[Saved data entries]
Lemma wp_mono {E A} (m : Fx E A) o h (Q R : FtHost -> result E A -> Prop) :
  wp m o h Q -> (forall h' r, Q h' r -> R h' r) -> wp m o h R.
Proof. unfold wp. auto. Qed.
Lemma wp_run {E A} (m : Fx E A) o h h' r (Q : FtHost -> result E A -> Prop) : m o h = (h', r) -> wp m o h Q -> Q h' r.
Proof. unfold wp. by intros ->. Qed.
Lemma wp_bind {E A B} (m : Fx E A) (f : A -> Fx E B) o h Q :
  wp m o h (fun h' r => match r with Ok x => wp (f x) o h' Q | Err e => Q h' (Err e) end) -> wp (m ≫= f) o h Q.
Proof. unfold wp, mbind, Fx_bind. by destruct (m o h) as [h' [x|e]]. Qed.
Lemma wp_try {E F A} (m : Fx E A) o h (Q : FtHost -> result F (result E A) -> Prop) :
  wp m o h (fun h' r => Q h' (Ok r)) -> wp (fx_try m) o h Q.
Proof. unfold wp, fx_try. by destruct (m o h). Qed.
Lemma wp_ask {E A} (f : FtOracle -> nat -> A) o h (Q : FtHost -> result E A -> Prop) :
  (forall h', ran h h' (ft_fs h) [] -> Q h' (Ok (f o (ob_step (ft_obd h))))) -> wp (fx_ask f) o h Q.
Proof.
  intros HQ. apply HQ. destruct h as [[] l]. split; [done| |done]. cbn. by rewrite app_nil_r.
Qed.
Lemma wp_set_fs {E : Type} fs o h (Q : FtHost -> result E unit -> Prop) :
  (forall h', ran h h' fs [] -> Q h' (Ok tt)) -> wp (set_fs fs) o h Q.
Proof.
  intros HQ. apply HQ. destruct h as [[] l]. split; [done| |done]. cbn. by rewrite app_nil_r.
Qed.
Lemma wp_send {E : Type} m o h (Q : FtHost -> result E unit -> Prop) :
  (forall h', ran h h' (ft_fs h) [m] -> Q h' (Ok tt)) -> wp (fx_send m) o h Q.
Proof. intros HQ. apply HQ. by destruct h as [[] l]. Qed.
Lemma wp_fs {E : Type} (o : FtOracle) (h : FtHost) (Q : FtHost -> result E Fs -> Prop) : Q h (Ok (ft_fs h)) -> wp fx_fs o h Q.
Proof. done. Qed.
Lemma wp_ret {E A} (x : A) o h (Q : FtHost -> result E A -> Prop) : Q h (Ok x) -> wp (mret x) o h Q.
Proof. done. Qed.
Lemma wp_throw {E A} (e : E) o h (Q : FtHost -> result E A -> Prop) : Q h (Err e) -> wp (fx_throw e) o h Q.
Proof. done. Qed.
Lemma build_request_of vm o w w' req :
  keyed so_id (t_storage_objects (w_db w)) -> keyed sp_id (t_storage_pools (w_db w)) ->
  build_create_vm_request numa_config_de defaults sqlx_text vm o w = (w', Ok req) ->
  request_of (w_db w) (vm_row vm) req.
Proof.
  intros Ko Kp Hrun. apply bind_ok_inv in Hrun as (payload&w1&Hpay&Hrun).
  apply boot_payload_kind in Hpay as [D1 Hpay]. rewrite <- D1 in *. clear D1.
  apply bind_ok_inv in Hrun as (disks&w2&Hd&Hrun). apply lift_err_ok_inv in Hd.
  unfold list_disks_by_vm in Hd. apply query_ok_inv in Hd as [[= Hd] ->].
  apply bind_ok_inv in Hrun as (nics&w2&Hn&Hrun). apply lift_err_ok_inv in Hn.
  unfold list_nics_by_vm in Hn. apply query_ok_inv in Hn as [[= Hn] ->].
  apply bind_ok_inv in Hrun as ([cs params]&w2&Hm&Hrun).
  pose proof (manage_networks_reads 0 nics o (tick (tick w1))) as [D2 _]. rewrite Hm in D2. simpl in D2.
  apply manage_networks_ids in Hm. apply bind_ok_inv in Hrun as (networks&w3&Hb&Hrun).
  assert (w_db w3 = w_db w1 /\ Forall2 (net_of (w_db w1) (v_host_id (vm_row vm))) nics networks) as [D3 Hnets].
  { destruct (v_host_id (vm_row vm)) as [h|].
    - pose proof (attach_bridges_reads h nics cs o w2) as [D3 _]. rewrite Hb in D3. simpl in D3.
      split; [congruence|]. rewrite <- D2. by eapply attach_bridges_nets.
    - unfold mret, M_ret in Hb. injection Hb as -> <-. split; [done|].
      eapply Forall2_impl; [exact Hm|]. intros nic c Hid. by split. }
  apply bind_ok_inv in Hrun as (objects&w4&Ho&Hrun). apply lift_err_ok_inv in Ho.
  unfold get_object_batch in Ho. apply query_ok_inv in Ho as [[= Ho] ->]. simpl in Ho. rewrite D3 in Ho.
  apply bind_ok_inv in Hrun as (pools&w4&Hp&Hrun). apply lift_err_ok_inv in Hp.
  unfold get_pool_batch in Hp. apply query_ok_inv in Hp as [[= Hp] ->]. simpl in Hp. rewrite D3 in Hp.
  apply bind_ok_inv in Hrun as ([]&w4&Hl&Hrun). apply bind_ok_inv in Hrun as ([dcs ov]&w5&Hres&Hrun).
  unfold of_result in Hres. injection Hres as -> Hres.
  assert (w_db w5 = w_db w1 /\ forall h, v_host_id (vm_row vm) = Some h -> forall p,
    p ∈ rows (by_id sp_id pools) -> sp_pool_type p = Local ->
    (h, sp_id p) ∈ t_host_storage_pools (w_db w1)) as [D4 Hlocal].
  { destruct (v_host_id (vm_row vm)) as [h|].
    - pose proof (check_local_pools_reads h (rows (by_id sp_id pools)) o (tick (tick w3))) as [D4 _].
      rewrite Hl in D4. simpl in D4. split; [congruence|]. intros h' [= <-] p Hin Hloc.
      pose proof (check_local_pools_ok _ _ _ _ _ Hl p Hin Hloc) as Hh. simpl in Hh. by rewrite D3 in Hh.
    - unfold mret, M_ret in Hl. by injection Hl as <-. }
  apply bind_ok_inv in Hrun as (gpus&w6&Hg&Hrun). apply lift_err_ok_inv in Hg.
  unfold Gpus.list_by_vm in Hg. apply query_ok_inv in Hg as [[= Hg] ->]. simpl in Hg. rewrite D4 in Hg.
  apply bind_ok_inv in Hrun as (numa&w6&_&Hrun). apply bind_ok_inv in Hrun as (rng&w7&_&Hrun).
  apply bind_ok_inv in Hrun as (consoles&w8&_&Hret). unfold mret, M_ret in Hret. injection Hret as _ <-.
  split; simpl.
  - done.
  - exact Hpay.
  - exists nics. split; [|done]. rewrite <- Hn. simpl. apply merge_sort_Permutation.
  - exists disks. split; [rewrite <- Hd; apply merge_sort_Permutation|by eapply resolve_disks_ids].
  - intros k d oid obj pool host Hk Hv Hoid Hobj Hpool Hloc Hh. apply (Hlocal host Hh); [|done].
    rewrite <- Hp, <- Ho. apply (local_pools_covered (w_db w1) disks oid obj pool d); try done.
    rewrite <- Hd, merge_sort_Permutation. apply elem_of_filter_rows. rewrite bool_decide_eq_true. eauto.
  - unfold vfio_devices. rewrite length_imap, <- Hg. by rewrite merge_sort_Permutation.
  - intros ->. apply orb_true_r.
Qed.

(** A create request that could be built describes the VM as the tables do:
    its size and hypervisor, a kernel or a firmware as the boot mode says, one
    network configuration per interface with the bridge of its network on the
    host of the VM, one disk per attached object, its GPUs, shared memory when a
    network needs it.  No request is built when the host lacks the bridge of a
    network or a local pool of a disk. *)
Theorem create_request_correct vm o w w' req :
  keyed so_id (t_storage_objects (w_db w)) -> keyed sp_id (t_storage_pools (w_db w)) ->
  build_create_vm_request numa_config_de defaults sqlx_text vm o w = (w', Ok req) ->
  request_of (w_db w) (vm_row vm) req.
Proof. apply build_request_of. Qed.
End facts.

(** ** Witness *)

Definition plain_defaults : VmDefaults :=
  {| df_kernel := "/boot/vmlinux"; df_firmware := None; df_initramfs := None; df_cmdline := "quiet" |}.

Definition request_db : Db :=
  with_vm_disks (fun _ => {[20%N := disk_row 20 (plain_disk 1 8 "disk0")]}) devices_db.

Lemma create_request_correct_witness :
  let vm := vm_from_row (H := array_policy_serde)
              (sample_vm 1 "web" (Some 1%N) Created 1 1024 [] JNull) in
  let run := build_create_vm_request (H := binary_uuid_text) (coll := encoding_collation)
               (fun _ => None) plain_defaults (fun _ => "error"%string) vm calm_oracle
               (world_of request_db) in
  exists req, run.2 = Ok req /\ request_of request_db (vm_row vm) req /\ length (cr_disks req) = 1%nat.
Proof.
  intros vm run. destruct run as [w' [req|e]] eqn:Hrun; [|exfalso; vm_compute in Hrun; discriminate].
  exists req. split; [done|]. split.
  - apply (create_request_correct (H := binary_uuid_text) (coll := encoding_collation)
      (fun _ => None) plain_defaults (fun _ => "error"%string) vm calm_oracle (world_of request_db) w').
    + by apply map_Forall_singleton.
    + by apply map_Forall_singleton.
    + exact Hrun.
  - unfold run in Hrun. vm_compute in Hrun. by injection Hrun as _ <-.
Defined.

#### Task to carry out
Among the entries above, the lines between the ones containing "Proof. intros HQ." and "assert (w_db w3", inclusive, are to be transcribed exactly. No other line is to be given.

#### Task result
Proof. intros HQ. apply HQ. by destruct h as [[] l]. Qed.
Lemma wp_fs {E : Type} (o : FtOracle) (h : FtHost) (Q : FtHost -> result E Fs -> Prop) : Q h (Ok (ft_fs h)) -> wp fx_fs o h Q.
Proof. done. Qed.
Lemma wp_ret {E A} (x : A) o h (Q : FtHost -> result E A -> Prop) : Q h (Ok x) -> wp (mret x) o h Q.
Proof. done. Qed.
Lemma wp_throw {E A} (e : E) o h (Q : FtHost -> result E A -> Prop) : Q h (Err e) -> wp (fx_throw e) o h Q.
Proof. done. Qed.
Lemma build_request_of vm o w w' req :
  keyed so_id (t_storage_objects (w_db w)) -> keyed sp_id (t_storage_pools (w_db w)) ->
  build_create_vm_request numa_config_de defaults sqlx_text vm o w = (w', Ok req) ->
  request_of (w_db w) (vm_row vm) req.
Proof.
  intros Ko Kp Hrun. apply bind_ok_inv in Hrun as (payload&w1&Hpay&Hrun).
  apply boot_payload_kind in Hpay as [D1 Hpay]. rewrite <- D1 in *. clear D1.
  apply bind_ok_inv in Hrun as (disks&w2&Hd&Hrun). apply lift_err_ok_inv in Hd.
  unfold list_disks_by_vm in Hd. apply query_ok_inv in Hd as [[= Hd] ->].
  apply bind_ok_inv in Hrun as (nics&w2&Hn&Hrun). apply lift_err_ok_inv in Hn.
  unfold list_nics_by_vm in Hn. apply query_ok_inv in Hn as [[= Hn] ->].
  apply bind_ok_inv in Hrun as ([cs params]&w2&Hm&Hrun).
  pose proof (manage_networks_reads 0 nics o (tick (tick w1))) as [D2 _]. rewrite Hm in D2. simpl in D2.
  apply manage_networks_ids in Hm. apply bind_ok_inv in Hrun as (networks&w3&Hb&Hrun).
  assert (w_db w3 = w_db w1 /\ Forall2 (net_of (w_db w1) (v_host_id (vm_row vm))) nics networks) as [D3 Hnets].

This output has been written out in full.